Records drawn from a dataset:
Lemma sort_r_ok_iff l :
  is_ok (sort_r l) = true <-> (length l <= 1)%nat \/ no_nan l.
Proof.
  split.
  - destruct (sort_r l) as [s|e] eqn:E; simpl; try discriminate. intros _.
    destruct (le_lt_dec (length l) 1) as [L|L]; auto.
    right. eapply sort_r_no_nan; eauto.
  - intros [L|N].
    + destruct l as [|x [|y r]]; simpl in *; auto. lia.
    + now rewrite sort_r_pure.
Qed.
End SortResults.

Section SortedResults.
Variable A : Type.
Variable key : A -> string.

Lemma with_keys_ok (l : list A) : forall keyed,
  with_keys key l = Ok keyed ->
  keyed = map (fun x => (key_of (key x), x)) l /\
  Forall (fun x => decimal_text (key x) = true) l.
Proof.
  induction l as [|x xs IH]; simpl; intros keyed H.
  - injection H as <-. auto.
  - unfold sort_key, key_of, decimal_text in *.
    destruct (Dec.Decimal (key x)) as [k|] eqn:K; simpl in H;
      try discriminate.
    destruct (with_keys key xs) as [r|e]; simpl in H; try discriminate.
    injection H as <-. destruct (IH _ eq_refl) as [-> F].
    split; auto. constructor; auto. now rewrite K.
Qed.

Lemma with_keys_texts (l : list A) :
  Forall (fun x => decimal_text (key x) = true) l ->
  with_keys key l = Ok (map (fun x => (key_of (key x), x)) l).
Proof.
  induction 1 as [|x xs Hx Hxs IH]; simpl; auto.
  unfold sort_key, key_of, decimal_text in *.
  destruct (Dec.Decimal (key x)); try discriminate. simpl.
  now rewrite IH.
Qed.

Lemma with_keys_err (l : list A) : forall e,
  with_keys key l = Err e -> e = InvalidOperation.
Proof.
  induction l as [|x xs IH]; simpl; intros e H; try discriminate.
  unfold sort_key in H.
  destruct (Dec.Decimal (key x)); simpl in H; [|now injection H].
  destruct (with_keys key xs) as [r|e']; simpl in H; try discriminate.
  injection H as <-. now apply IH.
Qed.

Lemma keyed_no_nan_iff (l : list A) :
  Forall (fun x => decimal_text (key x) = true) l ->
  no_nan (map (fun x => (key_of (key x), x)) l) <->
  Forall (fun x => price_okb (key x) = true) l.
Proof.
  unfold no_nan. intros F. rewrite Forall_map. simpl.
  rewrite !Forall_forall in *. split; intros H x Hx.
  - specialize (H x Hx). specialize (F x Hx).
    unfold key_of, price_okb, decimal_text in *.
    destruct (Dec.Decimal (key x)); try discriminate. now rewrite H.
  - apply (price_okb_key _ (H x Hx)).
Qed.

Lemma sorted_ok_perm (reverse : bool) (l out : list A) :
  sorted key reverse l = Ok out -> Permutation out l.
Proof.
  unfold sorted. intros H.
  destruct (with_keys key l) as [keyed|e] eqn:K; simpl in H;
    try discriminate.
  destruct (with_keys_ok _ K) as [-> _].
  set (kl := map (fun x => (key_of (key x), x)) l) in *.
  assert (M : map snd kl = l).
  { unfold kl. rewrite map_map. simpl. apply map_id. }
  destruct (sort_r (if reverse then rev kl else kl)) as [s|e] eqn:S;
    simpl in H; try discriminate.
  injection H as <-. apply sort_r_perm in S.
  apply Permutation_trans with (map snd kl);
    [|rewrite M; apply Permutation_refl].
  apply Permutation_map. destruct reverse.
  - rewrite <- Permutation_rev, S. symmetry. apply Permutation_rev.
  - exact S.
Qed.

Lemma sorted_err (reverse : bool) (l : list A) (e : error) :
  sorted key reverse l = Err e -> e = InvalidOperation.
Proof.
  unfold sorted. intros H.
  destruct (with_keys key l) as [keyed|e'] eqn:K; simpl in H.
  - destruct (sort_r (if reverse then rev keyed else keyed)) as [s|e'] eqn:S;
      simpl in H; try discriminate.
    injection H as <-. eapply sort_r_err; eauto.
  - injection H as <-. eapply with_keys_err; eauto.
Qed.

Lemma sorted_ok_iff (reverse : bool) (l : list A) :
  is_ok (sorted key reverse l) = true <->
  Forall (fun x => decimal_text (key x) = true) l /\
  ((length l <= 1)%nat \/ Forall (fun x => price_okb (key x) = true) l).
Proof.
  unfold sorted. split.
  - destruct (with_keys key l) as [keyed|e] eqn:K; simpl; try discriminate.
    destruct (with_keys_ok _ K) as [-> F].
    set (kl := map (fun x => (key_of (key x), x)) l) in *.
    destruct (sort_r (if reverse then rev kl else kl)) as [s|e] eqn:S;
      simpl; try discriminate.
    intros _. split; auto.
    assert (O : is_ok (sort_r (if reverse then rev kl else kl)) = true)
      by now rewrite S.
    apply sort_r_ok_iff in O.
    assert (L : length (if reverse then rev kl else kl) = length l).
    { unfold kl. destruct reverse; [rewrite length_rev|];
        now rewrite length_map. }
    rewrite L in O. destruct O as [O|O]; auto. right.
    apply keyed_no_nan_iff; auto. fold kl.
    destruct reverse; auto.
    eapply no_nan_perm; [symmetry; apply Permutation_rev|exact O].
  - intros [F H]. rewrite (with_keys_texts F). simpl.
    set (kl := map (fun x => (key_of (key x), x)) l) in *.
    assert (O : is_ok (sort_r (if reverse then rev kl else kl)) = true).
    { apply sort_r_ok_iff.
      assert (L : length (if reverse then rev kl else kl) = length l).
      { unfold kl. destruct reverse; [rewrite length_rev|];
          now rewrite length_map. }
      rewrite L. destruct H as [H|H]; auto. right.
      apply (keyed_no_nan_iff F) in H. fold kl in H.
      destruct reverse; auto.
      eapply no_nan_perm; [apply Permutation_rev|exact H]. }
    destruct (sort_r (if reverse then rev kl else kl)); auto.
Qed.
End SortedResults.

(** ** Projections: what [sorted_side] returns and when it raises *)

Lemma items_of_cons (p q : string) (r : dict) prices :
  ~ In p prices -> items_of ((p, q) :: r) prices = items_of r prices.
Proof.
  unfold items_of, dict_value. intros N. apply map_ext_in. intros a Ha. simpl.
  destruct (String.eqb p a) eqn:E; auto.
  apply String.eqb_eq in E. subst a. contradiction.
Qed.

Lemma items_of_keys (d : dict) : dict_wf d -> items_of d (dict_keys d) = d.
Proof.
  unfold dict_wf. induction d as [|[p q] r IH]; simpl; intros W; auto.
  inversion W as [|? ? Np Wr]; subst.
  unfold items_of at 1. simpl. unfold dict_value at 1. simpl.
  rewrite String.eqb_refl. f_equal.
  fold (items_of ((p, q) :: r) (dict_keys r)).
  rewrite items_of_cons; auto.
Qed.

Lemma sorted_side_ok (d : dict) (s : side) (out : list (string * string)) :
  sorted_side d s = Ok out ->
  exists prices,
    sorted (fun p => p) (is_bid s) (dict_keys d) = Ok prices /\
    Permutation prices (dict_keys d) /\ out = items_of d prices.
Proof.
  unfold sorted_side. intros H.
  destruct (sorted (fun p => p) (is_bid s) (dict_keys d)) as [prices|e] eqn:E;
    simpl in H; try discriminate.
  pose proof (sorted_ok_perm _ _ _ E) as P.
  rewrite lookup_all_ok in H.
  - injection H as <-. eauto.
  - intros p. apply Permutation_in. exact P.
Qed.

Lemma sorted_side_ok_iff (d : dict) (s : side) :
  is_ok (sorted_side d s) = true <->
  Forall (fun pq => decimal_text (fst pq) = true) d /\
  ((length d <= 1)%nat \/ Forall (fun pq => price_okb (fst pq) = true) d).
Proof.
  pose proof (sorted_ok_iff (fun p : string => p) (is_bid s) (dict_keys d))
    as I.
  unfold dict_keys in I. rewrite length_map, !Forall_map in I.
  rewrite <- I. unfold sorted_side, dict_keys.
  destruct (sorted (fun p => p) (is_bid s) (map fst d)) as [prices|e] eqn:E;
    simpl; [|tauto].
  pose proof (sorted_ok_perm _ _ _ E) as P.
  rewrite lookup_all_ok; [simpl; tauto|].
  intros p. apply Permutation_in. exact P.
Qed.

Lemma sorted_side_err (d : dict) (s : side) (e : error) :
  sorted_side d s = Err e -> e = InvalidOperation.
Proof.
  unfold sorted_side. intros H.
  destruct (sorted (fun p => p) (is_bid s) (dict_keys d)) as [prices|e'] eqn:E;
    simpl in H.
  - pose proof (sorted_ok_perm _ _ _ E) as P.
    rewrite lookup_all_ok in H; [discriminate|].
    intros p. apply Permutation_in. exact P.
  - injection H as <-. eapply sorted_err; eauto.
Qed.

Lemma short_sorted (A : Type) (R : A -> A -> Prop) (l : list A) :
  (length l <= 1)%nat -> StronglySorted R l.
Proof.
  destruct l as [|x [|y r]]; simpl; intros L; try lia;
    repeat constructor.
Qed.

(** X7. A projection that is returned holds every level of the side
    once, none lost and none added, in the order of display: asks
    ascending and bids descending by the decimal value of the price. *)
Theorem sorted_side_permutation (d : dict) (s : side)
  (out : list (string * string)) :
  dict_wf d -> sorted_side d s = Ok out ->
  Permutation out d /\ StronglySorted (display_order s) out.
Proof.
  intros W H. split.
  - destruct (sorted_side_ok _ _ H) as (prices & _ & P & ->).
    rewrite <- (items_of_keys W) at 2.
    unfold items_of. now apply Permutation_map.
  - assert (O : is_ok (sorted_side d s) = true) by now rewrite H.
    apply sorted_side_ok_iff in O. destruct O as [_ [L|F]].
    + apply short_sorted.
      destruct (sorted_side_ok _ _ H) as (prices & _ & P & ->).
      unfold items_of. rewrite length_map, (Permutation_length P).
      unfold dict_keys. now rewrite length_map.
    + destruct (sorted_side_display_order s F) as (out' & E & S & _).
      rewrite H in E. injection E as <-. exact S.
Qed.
...
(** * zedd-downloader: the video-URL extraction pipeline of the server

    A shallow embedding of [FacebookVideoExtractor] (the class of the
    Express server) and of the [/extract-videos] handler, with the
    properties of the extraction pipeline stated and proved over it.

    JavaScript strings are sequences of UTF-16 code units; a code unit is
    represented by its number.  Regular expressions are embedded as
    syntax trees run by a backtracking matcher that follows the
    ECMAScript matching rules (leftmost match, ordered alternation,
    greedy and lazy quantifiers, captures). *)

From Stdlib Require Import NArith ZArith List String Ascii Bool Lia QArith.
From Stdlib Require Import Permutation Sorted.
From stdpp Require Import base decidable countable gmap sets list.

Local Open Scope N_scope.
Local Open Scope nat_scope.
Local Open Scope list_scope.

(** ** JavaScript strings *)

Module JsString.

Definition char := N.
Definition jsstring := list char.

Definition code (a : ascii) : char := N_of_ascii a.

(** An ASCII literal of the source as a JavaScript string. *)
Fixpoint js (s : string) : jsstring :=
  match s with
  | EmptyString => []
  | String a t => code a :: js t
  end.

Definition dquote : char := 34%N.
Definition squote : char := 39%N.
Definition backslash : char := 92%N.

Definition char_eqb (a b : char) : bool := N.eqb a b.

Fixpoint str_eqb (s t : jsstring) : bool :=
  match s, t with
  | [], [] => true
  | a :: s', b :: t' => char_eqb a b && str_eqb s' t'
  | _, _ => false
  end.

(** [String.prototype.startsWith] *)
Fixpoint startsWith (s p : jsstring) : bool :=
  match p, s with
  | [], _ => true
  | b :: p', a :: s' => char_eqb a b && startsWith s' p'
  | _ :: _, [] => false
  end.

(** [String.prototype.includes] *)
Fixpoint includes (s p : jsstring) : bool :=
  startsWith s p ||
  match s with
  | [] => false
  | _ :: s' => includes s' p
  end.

Instructions to follow.
Look above for the line with "with_keys key l = Ok (map" and the line with "no_nan (map (fun". Retype those two lines and every line between them exactly, adding nothing.

Expected answer.
  with_keys key l = Ok (map (fun x => (key_of (key x), x)) l).
Proof.
  induction 1 as [|x xs Hx Hxs IH]; simpl; auto.
  unfold sort_key, key_of, decimal_text in *.
  destruct (Dec.Decimal (key x)); try discriminate. simpl.
  now rewrite IH.
Qed.

Lemma with_keys_err (l : list A) : forall e,
  with_keys key l = Err e -> e = InvalidOperation.
Proof.
  induction l as [|x xs IH]; simpl; intros e H; try discriminate.
  unfold sort_key in H.
  destruct (Dec.Decimal (key x)); simpl in H; [|now injection H].
  destruct (with_keys key xs) as [r|e']; simpl in H; try discriminate.
  injection H as <-. now apply IH.
Qed.

Lemma keyed_no_nan_iff (l : list A) :
  Forall (fun x => decimal_text (key x) = true) l ->
  no_nan (map (fun x => (key_of (key x), x)) l) <->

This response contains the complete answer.